We meet an Edmonton man who has amyotrophic lateral sclerosis (ALS) and fears dying in excruciating pain and humiliation. "It's not going to get better," he says. At the same time, his doctor, who does not want to offer assisted suicide, notes that her patient can slowly come to terms with the debilitating effects of the illness.

In Belgium, we meet Amy De Schutter, a 29-year-old professional woman who has been suffering from mental illness since her teens. "I think I was suicidal since I was 13 or 14 years old," she says. De Schutter has attempted suicide several times and indulges in the self-harm of cutting. According to her, she has simply lost the will to battle her illness and she wants to die.

Her task is to persuade her psychiatrist to help her, and the doctor is deeply reluctant. The psychiatrist says, "She has so many talents and capacities." Then, we hear Amy's stark, terrible memories of being in isolated psychiatric care and we can only have deep and abiding sympathy for her wish to never repeat the experience. At the same time, we are being made aware of the matter of vulnerable people being put to death.

Throughout, our sort-of guide to the issues is Maureen Taylor, the former CBC reporter and widow of Dr. Donald Low, the Canadian infectious-disease expert who was vital in helping Toronto cope with the SARS crisis. Low made an impassioned plea for physician-assisted death before he died of brain cancer. Taylor then became the co-chair of an expert panel studying how the provinces cope with physician-assisted death following the Supreme Court of Canada ruling on the matter.

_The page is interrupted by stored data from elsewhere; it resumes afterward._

(* ===================================================================== *)
(** ** Auxiliary definitions for the properties of the request, the reply,
    the WAV container and the chat page *)
(* ===================================================================== *)

(** The canonical 44-byte header of a mono, 16-bit PCM WAV file. *)
Definition wav_header (dataLength sampleRate : N) : buffer :=
  str "RIFF" ++ le_bytes 4 (36 + dataLength)
  ++ str "WAVE"
  ++ str "fmt " ++ le_bytes 4 16
  ++ le_bytes 2 1 ++ le_bytes 2 1
  ++ le_bytes 4 sampleRate ++ le_bytes 4 (sampleRate * 2)
  ++ le_bytes 2 2 ++ le_bytes 2 16
  ++ str "data" ++ le_bytes 4 dataLength.

(** Reading a little-endian number of [k] bytes at an offset. *)
Definition read_le (offset k : nat) (b : buffer) : N :=
  fold_right (fun x acc => (x + 256 * acc)%N) 0%N (firstn k (skipn offset b)).

Definition tag_at (offset : nat) (t : string) (b : buffer) : bool :=
  str_eqb (firstn 4 (skipn offset b)) (str t).

Record wav_info := {
  channels : N;
  sample_rate : N;
  bits_per_sample : N;
  samples : buffer
}.

(** A reader of PCM WAV files with the 44-byte header: it checks the chunk
    tags, the chunk sizes against the length of the file, the PCM format
    code, and the byte rate and block alignment against the channel count,
    sample rate and sample width. *)
Definition parse_wav (b : buffer) : option wav_info :=
  let ch := read_le 22 2 b in
  let rate := read_le 24 4 b in
  let bits := read_le 34 2 b in
  if tag_at 0 "RIFF" b && tag_at 8 "WAVE" b && tag_at 12 "fmt " b
     && tag_at 36 "data" b
     && (44 <=? length b)
     && (read_le 4 4 b =? N.of_nat (length b - 8))%N
     && (read_le 16 4 b =? 16)%N
     && (read_le 20 2 b =? 1)%N
     && (read_le 32 2 b * 8 =? ch * bits)%N
     && (read_le 28 4 b =? rate * read_le 32 2 b)%N
     && (read_le 40 4 b =? N.of_nat (length b - 44))%N
  then Some {| channels := ch; sample_rate := rate; bits_per_sample := bits;
               samples := skipn 44 b |}
  else None.


Definition comma : char := ch ",".

(** The number of words of a text: of its maximal runs of units that are
    not white space.  [inword] tells whether the unit before was part of a
    word. *)
Fixpoint word_runs_from (inword : bool) (s : jsstring) : nat :=
  match s with
  | [] => 0
  | c :: tl =>
      if is_space c then word_runs_from false tl
      else (if inword then 0 else 1) + word_runs_from true tl
  end.

Definition word_runs (s : jsstring) : nat := word_runs_from false s.

Definition is_user (m : Message.t) : bool :=
  match Message.sender m with user => true | ai => false end.

Definition is_ai (m : Message.t) : bool :=
  match Message.sender m with ai => true | user => false end.

(** The settings a message records. *)
Definition settings_of (m : Message.t) :=
  (Message.dataSource m, Message.thinkingMode m, Message.responseMode m).

(** A list of question and reply pairs: each reply follows its question and
    records the same settings. *)
Inductive paired : list Message.t -> Prop :=
| paired_nil : paired []
| paired_snoc l u a :
    paired l -> is_user u = true -> is_ai a = true ->
    settings_of a = settings_of u -> paired (l ++ [u; a]).

Definition is_call (a : home_action) : bool :=
  match a with CallGenerateText _ _ _ _ => true | _ => false end.

Definition is_new_chat (e : home_event) : bool :=
  match e with NewChat => true | _ => false end.

(** The text starts with a unit that is not white space. *)
Definition head_nonspace (s : jsstring) : bool :=
  match s with c :: _ => negb (is_space c) | [] => false end.

(** The label a quick-action text ends its header with. *)
Definition answer_below : jsstring := [nl; nl] ++ str "Answer:" ++ [nl].

(** The state of a conversation that began with the messages [ms0]: what
    was added since is a list of question and reply pairs, followed, exactly
    while a request is running, by the question that awaits its reply, and
    the running request holds the settings that question records. *)
Definition chat_ok (ms0 : list Message.t) (h : home) : Prop :=
  exists l, paired l /\
    match inflight h with
    | None => isProcessing h = false /\ messages h = ms0 ++ l
    | Some (d, t, r) =>
        isProcessing h = true
        /\ exists u, is_user u = true
             /\ settings_of u = (Some d, Some t, Some r)
             /\ messages h = ms0 ++ l ++ [u]
    end.

(** The questions added to the conversation since [ms0]. *)
Definition questions (ms0 : list Message.t) (h : home) : nat :=
  length (filter is_user (skipn (length ms0) (messages h))).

Taylor is an articulate, thoughtful voice in a program about the most vexing question of our time: Who deserves to die when they choose to die, assisted by physicians?

Also airing

Pompeii's People

(CBC, 8 p.m., on The Nature of Things) features David Suzuki saying "amazing!" many times. It is also one of the few Nature of Things programs to start with a warning about "mature content." The warning and the exclamations of "amazing!" are there because the program delves deep into the reality of life in Pompeii using the latest digital technology. The city of 12,000 people was covered in volcanic ash in 79 AD, leaving it frozen in time. But, we are informed, the amount of information that could be gleaned about life in the ancient Roman city was limited. Until now. So, "brick by brick and face by face," life in Pompeii is emerging in vivid detail. There was an elaborate traffic system of one-way streets. Fish sauce was a big industry and, as for the mature-subject warning, that's about the frescoes and "what people in Pompeii did for fun." Suzuki is informed, "The Romans had a different attitude to sex." He doesn't say "amazing!" but the program is that – a fascinating trip.